D’autre part, ma rencontre avec l’enseignement issu de l’Ethique de Spinoza a été de la même force. Or, le problème que je souhaite partager avec vous, c’est que j’y vois une contradiction profonde entre ces deux enseignements et je ne voudrais pas prendre la voie qui consiste à en exclure un.  

En effet, l’essence de ce que Spinoza explique dans l’Ethique est contenu dans cette unique phrase : 

 « Deus sive natura » (Dieu est nature)

A première vue, vous me direz qu’il n’y a pas de paradoxe, puisqu’il n’y a pas de dieu, à proprement parler, dans le bouddhisme. Cependant, ce que défend Spinoza, à travers cette phrase et son livre, est un spiritualisme panthéiste, proche du taoïsme (dont je partage également les convictions). Cela n’a donc rien à voir avec le déisme. Mais, c’est vrai, excusez ce syncrétisme, mais je persiste à croire que, malgré les contradictions apparentes, la vérité est Une. 

Bref, nous avons, d’une part, le bouddhisme qui nous exhorte à quitter le Samsara, c’est-à-dire le cycle des existences conditionnées successives, soumises à la souffrance, à l’attachement et à l’ignorance et, d’autre part, Spinoza qui nous dit que la nature est dieu. 

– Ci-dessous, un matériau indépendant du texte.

(** Whatever the constructor of [_Watch] does (return, raise, run out of
    fuel), it leaves the footprint of one new object and at most one new
    callback. *)
Lemma Watch_init_footprint fuel pth mask s :
  init_footprint s (snd (Watch_init K W fuel pth mask s)).
Proof.
  destruct fuel as [|fuel]; [apply footprint_allocated|].
  destruct (os_readlink W pth) as [e|link] eqn:Hrl.
  - destruct (errno_eqb e EINVAL) eqn:He.
    + destruct e; try discriminate.
      destruct (inotify_add_watch W pth (leaf_mask K mask)) as [e|wd] eqn:Hwd.
      * rewrite (Watch_init_leaf_refused K W fuel _ _ e _ Hrl Hwd).
        apply footprint_allocated.
      * destruct (os_stat W pth) as [e|st] eqn:Hst.
        -- rewrite (Watch_init_stat_fails K W fuel _ _ wd e _ Hrl Hwd Hst).
           apply footprint_link_added.
        -- rewrite (Watch_init_plain K W fuel _ _ wd st _ Hrl Hwd Hst).
           apply footprint_resolved.
    + rewrite (Watch_init_readlink_error K W fuel _ _ e _ Hrl)
        by (intros ->; discriminate).
      apply footprint_allocated.
  - destruct (inotify_add_watch W (fst (posixpath.split pth)) (link_mask K))
      as [e|wd] eqn:Hwd.
    + rewrite (Watch_init_symlink_dir_refused K W fuel _ _ link e _ Hrl Hwd).
      destruct (errno_eqb e EINVAL); [|apply footprint_allocated].
      pose proof (Watch_addleaf_footprint s pth mask) as Hf.
      destruct (Watch_addleaf K W (next_id s) pth (allocated W s pth mask))
        as [[[]| |] s']; exact Hf.
    + rewrite (Watch_init_symlink K W fuel _ _ link wd _ Hrl Hwd).
      apply footprint_link_added.
Qed.

Lemma callbacks_mask_snoc cbs m n c :
  callbacks_mask (cbs ++ [(m, n, c)]) = Z.lor (callbacks_mask cbs) m.
Proof.
  unfold callbacks_mask. rewrite map_app, fold_left_app. reflexivity.
Qed.

Lemma register_ok pth mask name cb wd (m : gmap Z Descriptor) :
  (forall k d, m !! k = Some d -> d_wd d = k /\ d_mask d = callbacks_mask (d_callbacks d)) ->
  forall k d, register pth mask name cb wd m !! k = Some d ->
    d_wd d = k /\ d_mask d = callbacks_mask (d_callbacks d).
Proof.
  intros Hm k d Hd. destruct (decide (k = wd)) as [->|Hne].
  - rewrite register_lookup in Hd. injection Hd as <-. simpl.
    rewrite callbacks_mask_snoc.
    destruct (m !! wd) as [d0|] eqn:Hd0; simpl.
    + destruct (Hm _ _ Hd0) as [-> ->]. auto.
    + auto.
  - unfold register in Hd. rewrite lookup_alter_ne in Hd by congruence.
    destruct (m !! wd); [|rewrite lookup_insert_ne in Hd by congruence];
      apply Hm; exact Hd.
Qed.

Lemma footprint_registry_ok s s' :
  init_footprint s s' -> registry_ok s -> registry_ok s'.
Proof.
  intros (_ & _ & _ & _ & Hreg & _) Hok. unfold registry_ok.
  destruct Hreg as [->|(p & m & n & wd & ->)]; [exact Hok|].
  apply register_ok. exact Hok.
Qed.

Lemma footprint_links_indexed s s' :
  init_footprint s s' -> links_indexed s -> links_indexed s'.
Proof.
  intros (_ & _ & _ & _ & _ & w & Hobj & Hlinks) Hok self w' i l Hw' Hl.
  rewrite Hobj in Hw'.
  destruct (decide (self = next_id s)) as [->|Hne].
  - rewrite lookup_insert_eq in Hw'. injection Hw' as <-.
    destruct Hlinks as [Hnil|(l0 & Hone & Hidx & Hwatch)].
    + rewrite Hnil in Hl. discriminate.
    + rewrite Hone in Hl. destruct i as [|i]; simpl in Hl; [|discriminate].
      injection Hl as <-. auto.
  - rewrite lookup_insert_ne in Hw' by congruence. exact (Hok _ _ _ _ Hw' Hl).
Qed.

End Footprint.

(** ** What [read] never does *)

Section ReadFrame.

Context (K : Consts) (G : Globals) (W : World).

Lemma registry_shrinks_refl s : registry_shrinks s s.
Proof. intros wd d H. exact H. Qed.

Lemma registry_shrinks_trans s1 s2 s3 :
  registry_shrinks s1 s2 -> registry_shrinks s2 s3 -> registry_shrinks s1 s3.
Proof. intros H12 H23 wd d H. apply H12, H23, H. Qed.

Lemma Watcher_removewatch_shrinks d s : registry_shrinks s (snd (Watcher_removewatch d s)).
Proof.
  unfold Watcher_removewatch, bind, get, raise, set_watchdescriptors.
  destruct (watchdescriptors s !! d_wd d); simpl; [|apply registry_shrinks_refl].
  intros wd d' H. simpl in H. apply lookup_delete_Some in H as [_ H]. exact H.
Qed.

Lemma Descriptor_handle_event_shrinks d event s :
  registry_shrinks s (snd (Descriptor_handle_event K G d event s)).
Proof.
  unfold Descriptor_handle_event, bind.
  pose proof (run_callbacks_store G (d_callbacks d) event s) as Hs.
  destruct (run_callbacks G (d_callbacks d) event s) as [[es| |] s1];
    simpl in Hs; subst s1; try apply registry_shrinks_refl.
  destruct (negb (Z.land (raw_mask event) (IN_IGNORED K) =? 0)).
  - pose proof (Watcher_removewatch_shrinks d s) as Hf.
    destruct (Watcher_removewatch d s) as [[[]| |] s1]; exact Hf.
  - apply registry_shrinks_refl.
Qed.

Lemma dispatch_shrinks evts :
  forall events s, registry_shrinks s (snd (dispatch K G evts events s)).
Proof.
  induction evts as [|evt rest IH]; intros events s; [apply registry_shrinks_refl|].
  simpl. unfold bind, get.
  destruct (watchdescriptors s !! raw_wd evt) as [d|]; [|apply registry_shrinks_refl].
  pose proof (Descriptor_handle_event_shrinks d evt s) as Hf.
  destruct (Descriptor_handle_event K G d evt s) as [[es| |] s1]; simpl in Hf;
    try exact Hf.
  eapply registry_shrinks_trans; [exact Hf|apply IH].
Qed.

(** [Watcher.read], whatever its arguments and its outcome, registers no
    descriptor and changes no callback of a descriptor it keeps, and leaves
    the entries of the paths and the watch objects as they are. *)
Theorem Watcher_read_adds_nothing (s : Store) (block : bool) (bufsize : option Z)
    (store_events : bool) :
  registry_shrinks s (snd (Watcher_read K G W block bufsize store_events s)) /\
  paths (snd (Watcher_read K G W block bufsize store_events s)) = paths s /\
  objects (snd (Watcher_read K G W block bufsize store_events s)) = objects s.
Proof.
  destruct (buffer s) as [|e b] eqn:Hb.
  - destruct (Nat.eq_dec (size (watchdescriptors s)) 0%nat) as [Hsz|Hsz].
    + rewrite Watcher_read_no_files by assumption. simpl.
      split; [apply registry_shrinks_refl|auto].
    + rewrite Watcher_read_unfold by assumption.
      destruct (inotify_read W (lowreads s) (read_bufsize block bufsize)) as [e|evts].
      * simpl. split; [intros wd d H; exact H|auto].
      * pose proof (dispatch_shrinks evts [] (after_low_read s)) as Hsh.
        pose proof (dispatch_frame K G evts [] (after_low_read s))
          as (Hp & _ & Ho & _ & _).
        destruct (dispatch K G evts [] (after_low_read s)) as [[events| |] s'];
          simpl in Hsh, Hp, Ho; try (split; [exact Hsh|split; assumption]).
        destruct store_events; simpl; (split; [exact Hsh|split; assumption]).
  - rewrite Watcher_read_drain by (rewrite Hb; discriminate). simpl.
    split; [intros wd d H; exact H|auto].
Qed.

Lemma shrinks_registry_ok s s' : registry_shrinks s s' -> registry_ok s -> registry_ok s'.
Proof. intros Hsh Hok wd d H. apply Hok, Hsh, H. Qed.

End ReadFrame.

(** ** Invariants of the store *)

(** The union of masks of a descriptor: a registry in which every
    descriptor sits under its own key and has as mask the union of the masks
    of its callbacks stays so through the constructor of [_Watch], whatever
    its outcome, and through [read]. *)
Theorem registry_ok_kept (K : Consts) (G : Globals) (W : World) (s : Store) :
  registry_ok s ->
  (forall fuel pth mask, registry_ok (snd (Watch_init K W fuel pth mask s))) /\
  (forall block bufsize store_events,
     registry_ok (snd (Watcher_read K G W block bufsize store_events s))).
Proof.
  intros Hok. split.
  - intros fuel pth mask.
    exact (footprint_registry_ok _ _ (Watch_init_footprint K W fuel pth mask s) Hok).
  - intros block bufsize store_events.
    destruct (Watcher_read_adds_nothing K G W s block bufsize store_events) as (Hsh & _).
    exact (shrinks_registry_ok _ _ Hsh Hok).
Qed.

Lemma registry_ok_init : registry_ok Watcher_init.
Proof. intros wd d H. simpl in H. rewrite lookup_empty in H. discriminate. Qed.

(** From a new [Watcher]. *)
Lemma registry_ok_kept_witness :
  registry_ok (snd (Watch_init linux (fs []) 8 "/tmp/l" IN_MODIFY_linux Watcher_init)) /\
  registry_ok (snd (Watcher_read linux linux_globals (fs []) true None false Watcher_init)).
Proof.
  destruct (registry_ok_kept linux linux_globals (fs []) Watcher_init registry_ok_init)
    as (Hinit & Hread).
  exact (conj (Hinit 8%nat "/tmp/l" IN_MODIFY_linux) (Hread true None false)).
Defined.

(** The index of a link: an object store in which every link has as
    [idx] its position in the chain of the watch it names as owner stays so
    through the constructor of [_Watch], whatever its outcome, and through
    [read]. *)
Theorem links_indexed_kept (K : Consts) (G : Globals) (W : World) (s : Store) :
  links_indexed s ->
  (forall fuel pth mask, links_indexed (snd (Watch_init K W fuel pth mask s))) /\
  (forall block bufsize store_events,
     links_indexed (snd (Watcher_read K G W block bufsize store_events s))).
Proof.
  intros Hok. split.
  - intros fuel pth mask.
    exact (footprint_links_indexed _ _ (Watch_init_footprint K W fuel pth mask s) Hok).
  - intros block bufsize store_events self w i l Hw Hl.
    destruct (Watcher_read_adds_nothing K G W s block bufsize store_events)
      as (_ & _ & Hobj).
    rewrite Hobj in Hw. exact (Hok _ _ _ _ Hw Hl).
Qed.

Lemma links_indexed_init : links_indexed Watcher_init.
Proof. intros self w i l H. simpl in H. rewrite lookup_empty in H. discriminate. Qed.

(** From a new [Watcher]. *)
Lemma links_indexed_kept_witness :
  links_indexed (snd (Watch_init linux (fs []) 8 "/tmp/l" IN_MODIFY_linux Watcher_init)) /\
  links_indexed (snd (Watcher_read linux linux_globals (fs []) true None false Watcher_init)).
Proof.
  destruct (links_indexed_kept linux linux_globals (fs []) Watcher_init links_indexed_init)
    as (Hinit & Hread).
  exact (conj (Hinit 8%nat "/tmp/l" IN_MODIFY_linux) (Hread true None false)).
Defined.

(** ** [Watcher.add] of a path that has no entry yet: every outcome *)

(** A first [add] that returns has built a watch of exactly one link: the
    leaf, of index 0, for the requested path itself and with no name
    filter; the inode is the answer of [stat]; the path is entered under
    the identity that is returned. *)
Theorem Watcher_add_first_returns (K : Consts) (W : World) (fuel : nat) (pth : string) (mask : Z) (s s' : Store)
    (new : nat) :
  paths s !! pth = None ->
  Watcher_add K W fuel pth mask s = (Val new, s') ->
  new = next_id s /\
  paths s' = <[pth := new]> (paths s) /\
  exists l st,
    objects s' !! new
    = Some {| w_path := Watch_normpath pth; w_cwd := os_getcwd W; w_mask := mask;
              w_links := [l]; w_inode := Some st |} /\
    os_stat W pth = inr st /\
    l_idx l = 0%nat /\ l_watch l = new /\ l_name l = None /\ l_path l = pth.
Proof.
  intros Hp Hrun. rewrite (Watcher_add_fresh K W fuel pth mask s Hp) in Hrun.
  destruct (Watch_init K W fuel pth mask s) as [[new'| |] s1] eqn:Hinit;
    try discriminate.
  injection Hrun as -> <-.
  apply Watch_init_inv in Hinit as (-> & wd & st & Hwd & Hst & ->).
  split; [reflexivity|]. split; [reflexivity|].
  exists (leaf_link K (next_id s) 0 mask pth wd), st. simpl.
  rewrite lookup_insert_eq. repeat split. exact Hst.
Qed.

Par conséquent, je ne sais pas si vous voyez le paradoxe, mais on ne peut pas à la fois demander aux gens de se détacher de la réalité et, d’autre part, affirmer que tout est Dieu. Si Dieu est nature, alors la vérité est ici-bas, dans le « monde réel », dans ce que les bouddhistes tente de quitter. 

Voilà… Après réflexion, je crois qu’on peut dire que quitter le cycle des renaissances ne signifie pas quitter le monde, cela signifie intégrer le monde (ce que l’on retrouve du reste dans la pleine conscience). La méditation ne devrait donc pas être un isolement et un détachement, mais un mariage avec le monde, c’est-à-dire avec le Tout, c’est-à-dire avec l’autre. Avec la méditation, on ne va pas à la rencontre du soi, mais de l’autre que Je suis (cf. Narcissisme-critique). 

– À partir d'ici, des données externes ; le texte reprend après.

Lemma choice_In (r : nat) (l : list str) : l <> [] -> In (choice r l) l.
Proof.
  intro H; unfold choice; apply nth_In, Nat.mod_upper_bound.
  destruct l; [congruence|discriminate].
Qed.

Lemma admin_pick_some (msg : str) (st : college_ai) (e : entry) (s : nat) :
  rank (score_entry_match (lower msg) (uniq (tokenize msg))) (admin_knowledge st) = (Some e, s) ->
  0 < s -> e_responses e <> [] -> admin_pick st msg = Some e.
Proof.
  intros Hr Hs He; unfold admin_pick; rewrite Hr.
  apply Nat.ltb_lt in Hs; rewrite Hs.
  destruct (e_responses e); [congruence|reflexivity].
Qed.

(** ** The admin store *)

Lemma lower_char_idem (c : ascii) : lower_char (lower_char c) = lower_char c.
Proof. destruct c as [[] [] [] [] [] [] [] []]; reflexivity. Qed.

Lemma lower_idem (s : str) : lower (lower s) = lower s.
Proof. unfold lower; rewrite map_map; apply map_ext, lower_char_idem. Qed.

Lemma lower_ok_map {A} (f : A -> str) (ks : list A) :
  Forall (fun k => lower k = k) (map (fun k => lower (f k)) ks).
Proof. apply Forall_forall; intros x Hx; apply in_map_iff in Hx as (k & <- & _); apply lower_idem. Qed.

Lemma Forall_set_nth {A} (P : A -> Prop) (i : nat) (x : A) (l : list A) :
  P x -> Forall P l -> Forall P (set_nth i x l).
Proof.
  intros Hx Hl; revert i; induction Hl as [|y l Hy Hl IH]; intros [|i]; simpl; auto.
Qed.

Lemma nth_Forall {A} (P : A -> Prop) (l : list A) (d : A) (i : nat) :
  P d -> Forall P l -> P (nth i l d).
Proof.
  intros Hd Hl; destruct (Nat.lt_ge_cases i (length l)) as [H|H].
  - rewrite Forall_forall in Hl; apply Hl, nth_In, H.
  - rewrite nth_overflow by exact H; exact Hd.
Qed.

Lemma lower_ok_no_entry : lower_ok no_entry.
Proof. constructor. Qed.

Lemma update_fields_lower_ok (body : list (str * json)) (e : entry) :
  lower_ok e -> lower_ok (update_fields body e).
Proof.
  intro He; unfold update_fields.
  destruct (jget (s2l "title") body); destruct (jget (s2l "keywords") body) as [[| | | |[|k ks]|]|];
    destruct (jget (s2l "responses") body) as [[| | | |[|r rs]|]|];
    unfold lower_ok; simpl; try exact He; apply (lower_ok_map py_str (k :: ks)).
Qed.

Lemma save_heap (ok : bool) (refs : list nat) (st : store) :
  heap (snd (save_admin_entries ok refs st)) = heap st.
Proof. destruct ok; reflexivity. Qed.

Lemma add_heap_lower_ok auth body new_id now ok (st : store) :
  Forall lower_ok (heap st) ->
  Forall lower_ok (heap (snd (add_knowledge auth body new_id now ok st))).
Proof.
  intro H; unfold add_knowledge.
  destruct (negb auth); [exact H|]; cbv zeta.
  destruct (get_or (s2l "keywords") body (JArr [])) as [| | | |[|k ks]|]; try exact H.
  match goal with |- context [match ?r with Some _ => _ | None => _ end] =>
    destruct r as [[| | | |[|x xs]|]|] end; try exact H.
  match goal with |- context [save_admin_entries ok ?refs ?st1] =>
    pose proof (save_heap ok refs st1) as Hs; destruct (save_admin_entries ok refs st1) as [[|] st2] end;
    simpl in *; rewrite Hs; apply Forall_app;
    (split; [exact H|apply Forall_cons; [apply (lower_ok_map py_str (k :: ks))|apply Forall_nil]]).
Qed.

Lemma update_heap_lower_ok auth id body ok (st : store) :
  Forall lower_ok (heap st) ->
  Forall lower_ok (heap (snd (update_knowledge auth id body ok st))).
Proof.
  intro H; unfold update_knowledge.
  destruct (negb auth); [exact H|]; cbv zeta.
  destruct (find_ref (heap st) id (admin_refs st)) as [i|]; [|exact H].
  match goal with |- context [save_admin_entries ok ?refs ?st1] =>
    pose proof (save_heap ok refs st1) as Hs; destruct (save_admin_entries ok refs st1) as [[|] st2] end;
    simpl in *; rewrite Hs; apply Forall_set_nth; auto;
    apply update_fields_lower_ok, nth_Forall; auto using lower_ok_no_entry.
Qed.

Lemma load_entries_lower_ok fresh now (raws : list json) :
  forall n es, load_entries fresh now n raws = Some es -> Forall lower_ok es.
Proof.
  induction raws as [|r raws IH]; simpl; intros n es Hl.
  - injection Hl as <-; constructor.
  - destruct (normalize_entry (fresh n) now r) as [e|] eqn:He; [|discriminate].
    destruct (load_entries fresh now (S n) raws) as [es'|] eqn:Hs; [|discriminate].
    injection Hl as <-; constructor; [|exact (IH _ _ Hs)].
    unfold normalize_entry in He.
    destruct r as [| | | | |kv]; try discriminate.
    destruct (iter_json (get_or (s2l "keywords") kv (JArr []))); [|discriminate].
    destruct (text_field (s2l "id") kv (fresh n)), (text_field (s2l "title") kv (s2l "Custom")),
      (text_field (s2l "created_at") kv now); try discriminate.
    injection He as <-; apply lower_ok_map with (f := fun k => py_str (JStr k)).
Qed.

Lemma admin_view_lower_ok (st : store) :
  Forall lower_ok (heap st) -> Forall lower_ok (admin_view st).
Proof.
  intro H; unfold admin_view, deref; apply Forall_forall; intros e He.
  apply in_map_iff in He as (i & <- & _); apply nth_Forall; auto using lower_ok_no_entry.
Qed.

(** a failed save after [add_knowledge] or [delete_knowledge] leaves the tier
    and the file as they were (the tier refers to allocated dictionaries) *)
Lemma add_save_failure_keeps_tier auth body new_id now (st : store) :
  Forall (fun i => i < length (heap st)) (admin_refs st) ->
  admin_view (snd (add_knowledge auth body new_id now false st)) = admin_view st /\
  disk (snd (add_knowledge auth body new_id now false st)) = disk st.
Proof.
  intro Hwf; unfold add_knowledge; destruct (negb auth); [auto|]; cbv zeta.
  destruct (get_or (s2l "keywords") body (JArr [])) as [| | | |[|k ks]|]; auto.
  match goal with |- context [match ?r with Some _ => _ | None => _ end] =>
    destruct r as [[| | | |[|x xs]|]|] end; auto.
  simpl; split; [|reflexivity].
  unfold admin_view, deref; simpl; apply map_ext_in; intros i Hi.
  rewrite Forall_forall in Hwf; apply app_nth1, Hwf, Hi.
Qed.

Lemma delete_save_failure_keeps_tier auth id (st : store) :
  snd (delete_knowledge auth id false st) = st.
Proof.
  unfold delete_knowledge; destruct (negb auth); [reflexivity|]; cbv zeta.
  destruct (Nat.eqb _ _); reflexivity.
Qed.

(** ** Chunking *)

Lemma full_but_last_cons (size : nat) (x : str) (l : list str) :
  (l = [] -> 0 < length x <= size) -> (l <> [] -> length x = size /\ full_but_last size l) ->
  full_but_last size (x :: l).
Proof. destruct l as [|y l]; simpl; intros H1 H2; [apply H1|apply H2]; congruence. Qed.

Lemma slice_loop_spec (size : nat) (para : str) :
  0 < size ->
  forall fuel start, length para - start <= fuel ->
  concat (slice_loop size fuel para start) = skipn start para /\
  Forall (fun s => s <> [] /\ length s <= size) (slice_loop size fuel para start) /\
  full_but_last size (slice_loop size fuel para start).
Proof.
  intros Hs fuel; induction fuel as [|f IH]; intros start Hf; simpl.
  - rewrite skipn_all2 by lia; repeat split; constructor.
  - destruct (Nat.ltb start (length para)) eqn:Lt.
    + apply Nat.ltb_lt in Lt.
      destruct (IH (start + size)) as (Hc & Hb & Hl); [lia|].
      assert (Hlen : length (firstn size (skipn start para)) = Nat.min size (length para - start))
        by (rewrite length_firstn, length_skipn; reflexivity).
      split; [|split].
      * simpl; rewrite Hc, Nat.add_comm, <- skipn_skipn; apply firstn_skipn.
      * constructor; [|exact Hb]; split.
        -- intro E; rewrite E in Hlen; simpl in Hlen; lia.
        -- rewrite Hlen; lia.
      * apply full_but_last_cons; [intros _; rewrite Hlen; lia|].
        intro Hne; split; [|exact Hl].
        destruct f as [|f']; [simpl in Hne; congruence|].
        simpl in Hne; destruct (Nat.ltb (start + size) (length para)) eqn:Lt2;
          [apply Nat.ltb_lt in Lt2; lia|congruence].
    + apply Nat.ltb_ge in Lt; rewrite skipn_all2 by lia; repeat split; constructor.
Qed.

Cela me conduit à dire que la vérité se trouve dans le communautaire, dans ce qui nous relie à l’autre. 

La fuite n’est pas spirituelle, elle est égoïste. Quant à l’ignorance et à l’égoïsme, qui caractérisent si bien nos sociétés, on peut en dire qu’il s’agit également d’une fuite. 

Pour résoudre le paradoxe, nous pourrions également faire une séparation conceptuelle entre ce qu’est la « réalité » et ce qu’est la « nature ». Mais alors qu’est-ce que la réalité si ce n’est la nature ? 
Ce que crée l’homme est naturel puisqu’il est un être de nature. A moins de postuler que l’homme est un extraterrestre ou que le but de la nature est dans la destruction de l’homme, que l’homme est un parasite. Mais ces solutions ne me conviennent pas… Si on dit que l’homme est un parasite alors on accepte de dire que la nature est malade de l’homme et donc qu’elle n’est pas dieu. Cela entre en conflit avec tout type de spiritualisme et alors on accepte qu’il n’y a rien, que la mort est juste la mort. Est-ce acceptable ? 

A ce stade, la tentation au cynisme et au fatalisme est forte. Mais je crois qu’il faut résoudre ce problème… 

Je termine mon mail avec cette citation de Camus : 

« L’absurde naît de cette confrontation entre l’appel humain et le silence déraisonnable du monde. »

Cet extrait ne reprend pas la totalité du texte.